Prompt => Each line from the one that contains "wrote s)) as H." to the end of the entries must be copied word for word, and only those lines.

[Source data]
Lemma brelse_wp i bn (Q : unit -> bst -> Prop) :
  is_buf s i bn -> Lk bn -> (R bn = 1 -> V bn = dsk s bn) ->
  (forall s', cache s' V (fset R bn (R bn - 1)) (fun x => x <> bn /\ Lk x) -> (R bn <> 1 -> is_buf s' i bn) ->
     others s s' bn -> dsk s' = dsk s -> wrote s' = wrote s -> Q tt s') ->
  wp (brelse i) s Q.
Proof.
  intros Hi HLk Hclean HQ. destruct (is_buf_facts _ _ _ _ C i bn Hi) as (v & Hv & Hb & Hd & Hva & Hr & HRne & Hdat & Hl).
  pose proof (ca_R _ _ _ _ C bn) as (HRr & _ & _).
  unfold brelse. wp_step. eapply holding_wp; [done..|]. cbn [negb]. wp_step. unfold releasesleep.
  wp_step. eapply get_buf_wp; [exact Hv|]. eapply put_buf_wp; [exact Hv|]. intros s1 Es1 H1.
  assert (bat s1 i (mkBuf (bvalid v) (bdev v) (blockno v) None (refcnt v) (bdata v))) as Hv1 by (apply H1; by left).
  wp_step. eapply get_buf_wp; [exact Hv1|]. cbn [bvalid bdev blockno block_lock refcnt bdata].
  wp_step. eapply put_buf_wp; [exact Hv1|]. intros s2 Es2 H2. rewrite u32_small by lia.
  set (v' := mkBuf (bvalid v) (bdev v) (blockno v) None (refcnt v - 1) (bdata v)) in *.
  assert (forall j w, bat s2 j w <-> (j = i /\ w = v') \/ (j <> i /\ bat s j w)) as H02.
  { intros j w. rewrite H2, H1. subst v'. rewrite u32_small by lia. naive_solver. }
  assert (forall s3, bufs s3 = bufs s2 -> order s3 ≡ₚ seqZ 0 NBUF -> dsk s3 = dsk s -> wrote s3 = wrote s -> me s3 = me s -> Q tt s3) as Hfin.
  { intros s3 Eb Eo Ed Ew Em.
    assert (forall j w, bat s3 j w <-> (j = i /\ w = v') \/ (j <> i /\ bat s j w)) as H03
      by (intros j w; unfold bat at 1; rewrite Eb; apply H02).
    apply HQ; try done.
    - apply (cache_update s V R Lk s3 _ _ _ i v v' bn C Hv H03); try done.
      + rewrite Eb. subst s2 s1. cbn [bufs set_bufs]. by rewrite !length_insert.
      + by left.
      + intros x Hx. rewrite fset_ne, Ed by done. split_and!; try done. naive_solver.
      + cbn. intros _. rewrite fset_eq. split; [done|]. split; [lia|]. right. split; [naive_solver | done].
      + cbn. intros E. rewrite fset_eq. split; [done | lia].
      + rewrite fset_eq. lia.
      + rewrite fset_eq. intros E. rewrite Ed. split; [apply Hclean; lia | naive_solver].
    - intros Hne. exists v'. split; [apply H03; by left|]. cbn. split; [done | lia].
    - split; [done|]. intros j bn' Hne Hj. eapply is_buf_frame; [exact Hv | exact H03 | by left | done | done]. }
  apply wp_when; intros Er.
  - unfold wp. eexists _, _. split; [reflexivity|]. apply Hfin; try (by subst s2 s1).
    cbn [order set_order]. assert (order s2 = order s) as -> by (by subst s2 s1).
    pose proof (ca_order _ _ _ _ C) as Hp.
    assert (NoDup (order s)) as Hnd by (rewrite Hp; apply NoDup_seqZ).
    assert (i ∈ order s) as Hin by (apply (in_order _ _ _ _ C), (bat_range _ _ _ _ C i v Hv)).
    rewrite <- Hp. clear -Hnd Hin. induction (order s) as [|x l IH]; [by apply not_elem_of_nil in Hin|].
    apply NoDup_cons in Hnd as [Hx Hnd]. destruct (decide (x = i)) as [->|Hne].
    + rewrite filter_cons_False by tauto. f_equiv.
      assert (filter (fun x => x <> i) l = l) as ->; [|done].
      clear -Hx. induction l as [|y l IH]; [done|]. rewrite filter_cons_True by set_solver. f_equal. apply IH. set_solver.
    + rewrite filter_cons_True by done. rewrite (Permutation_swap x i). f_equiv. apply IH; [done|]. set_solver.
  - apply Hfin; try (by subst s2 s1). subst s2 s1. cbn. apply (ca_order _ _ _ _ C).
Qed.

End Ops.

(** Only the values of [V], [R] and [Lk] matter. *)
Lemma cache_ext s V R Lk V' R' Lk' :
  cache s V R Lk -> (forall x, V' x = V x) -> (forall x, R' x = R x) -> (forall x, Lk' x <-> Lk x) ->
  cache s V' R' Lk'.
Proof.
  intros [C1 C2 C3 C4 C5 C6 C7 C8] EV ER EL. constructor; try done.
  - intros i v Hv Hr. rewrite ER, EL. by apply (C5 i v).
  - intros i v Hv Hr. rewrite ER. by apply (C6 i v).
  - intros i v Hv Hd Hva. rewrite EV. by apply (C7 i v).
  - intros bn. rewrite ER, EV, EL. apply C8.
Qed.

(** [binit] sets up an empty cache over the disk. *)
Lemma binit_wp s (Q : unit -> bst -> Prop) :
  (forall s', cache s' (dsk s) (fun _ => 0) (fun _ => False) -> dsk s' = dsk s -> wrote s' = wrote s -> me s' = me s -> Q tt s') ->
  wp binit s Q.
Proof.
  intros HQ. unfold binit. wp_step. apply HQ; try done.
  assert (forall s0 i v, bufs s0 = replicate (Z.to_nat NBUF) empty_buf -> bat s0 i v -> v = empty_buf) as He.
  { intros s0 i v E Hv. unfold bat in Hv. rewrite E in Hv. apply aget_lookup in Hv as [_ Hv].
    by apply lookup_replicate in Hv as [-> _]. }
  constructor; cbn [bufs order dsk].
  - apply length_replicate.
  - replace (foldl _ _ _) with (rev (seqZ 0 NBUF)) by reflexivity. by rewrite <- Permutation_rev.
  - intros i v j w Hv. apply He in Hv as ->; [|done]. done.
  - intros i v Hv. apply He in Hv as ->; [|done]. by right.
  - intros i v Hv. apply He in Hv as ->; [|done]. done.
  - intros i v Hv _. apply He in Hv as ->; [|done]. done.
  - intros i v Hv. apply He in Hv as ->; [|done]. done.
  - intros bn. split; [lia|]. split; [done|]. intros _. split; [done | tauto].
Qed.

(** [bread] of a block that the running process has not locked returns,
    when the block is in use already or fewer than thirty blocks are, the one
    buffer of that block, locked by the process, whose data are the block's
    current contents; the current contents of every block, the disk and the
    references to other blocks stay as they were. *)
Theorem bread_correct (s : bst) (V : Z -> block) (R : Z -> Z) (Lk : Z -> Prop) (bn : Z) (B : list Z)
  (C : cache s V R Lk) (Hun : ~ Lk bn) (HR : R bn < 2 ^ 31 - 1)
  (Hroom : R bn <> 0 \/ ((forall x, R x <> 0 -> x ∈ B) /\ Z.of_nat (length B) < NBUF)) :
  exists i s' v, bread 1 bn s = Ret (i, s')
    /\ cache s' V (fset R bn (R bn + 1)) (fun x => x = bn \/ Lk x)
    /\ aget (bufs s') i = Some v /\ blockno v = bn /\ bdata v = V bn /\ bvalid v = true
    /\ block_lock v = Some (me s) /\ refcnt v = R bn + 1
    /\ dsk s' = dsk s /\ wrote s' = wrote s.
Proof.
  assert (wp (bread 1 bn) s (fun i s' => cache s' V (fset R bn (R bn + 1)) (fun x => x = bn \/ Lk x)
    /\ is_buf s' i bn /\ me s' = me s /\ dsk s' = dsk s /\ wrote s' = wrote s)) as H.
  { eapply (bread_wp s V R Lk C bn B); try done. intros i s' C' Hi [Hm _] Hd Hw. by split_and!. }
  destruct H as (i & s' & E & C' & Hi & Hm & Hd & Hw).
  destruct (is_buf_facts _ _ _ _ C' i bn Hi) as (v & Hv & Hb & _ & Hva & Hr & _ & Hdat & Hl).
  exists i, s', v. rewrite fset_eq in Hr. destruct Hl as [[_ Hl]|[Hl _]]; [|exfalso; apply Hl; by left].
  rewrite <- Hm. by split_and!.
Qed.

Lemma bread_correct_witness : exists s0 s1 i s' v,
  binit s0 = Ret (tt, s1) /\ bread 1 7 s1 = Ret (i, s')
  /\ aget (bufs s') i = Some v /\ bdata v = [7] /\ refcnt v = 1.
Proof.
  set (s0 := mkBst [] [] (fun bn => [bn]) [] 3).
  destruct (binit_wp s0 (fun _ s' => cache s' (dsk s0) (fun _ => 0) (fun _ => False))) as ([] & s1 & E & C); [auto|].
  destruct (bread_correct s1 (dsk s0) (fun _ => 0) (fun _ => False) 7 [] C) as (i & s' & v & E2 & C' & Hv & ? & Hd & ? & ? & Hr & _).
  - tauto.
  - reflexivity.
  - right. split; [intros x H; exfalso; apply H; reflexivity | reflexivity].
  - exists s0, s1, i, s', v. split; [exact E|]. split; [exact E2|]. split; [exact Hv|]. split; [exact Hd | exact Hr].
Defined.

Answer for this exercise =>
    /\ is_buf s' i bn /\ me s' = me s /\ dsk s' = dsk s /\ wrote s' = wrote s)) as H.
  { eapply (bread_wp s V R Lk C bn B); try done. intros i s' C' Hi [Hm _] Hd Hw. by split_and!. }
  destruct H as (i & s' & E & C' & Hi & Hm & Hd & Hw).
  destruct (is_buf_facts _ _ _ _ C' i bn Hi) as (v & Hv & Hb & _ & Hva & Hr & _ & Hdat & Hl).
  exists i, s', v. rewrite fset_eq in Hr. destruct Hl as [[_ Hl]|[Hl _]]; [|exfalso; apply Hl; by left].
  rewrite <- Hm. by split_and!.
Qed.

Lemma bread_correct_witness : exists s0 s1 i s' v,
  binit s0 = Ret (tt, s1) /\ bread 1 7 s1 = Ret (i, s')
  /\ aget (bufs s') i = Some v /\ bdata v = [7] /\ refcnt v = 1.
Proof.
  set (s0 := mkBst [] [] (fun bn => [bn]) [] 3).
  destruct (binit_wp s0 (fun _ s' => cache s' (dsk s0) (fun _ => 0) (fun _ => False))) as ([] & s1 & E & C); [auto|].
  destruct (bread_correct s1 (dsk s0) (fun _ => 0) (fun _ => False) 7 [] C) as (i & s' & v & E2 & C' & Hv & ? & Hd & ? & ? & Hr & _).
  - tauto.
  - reflexivity.
  - right. split; [intros x H; exfalso; apply H; reflexivity | reflexivity].
  - exists s0, s1, i, s', v. split; [exact E|]. split; [exact E2|]. split; [exact Hv|]. split; [exact Hd | exact Hr].
Defined.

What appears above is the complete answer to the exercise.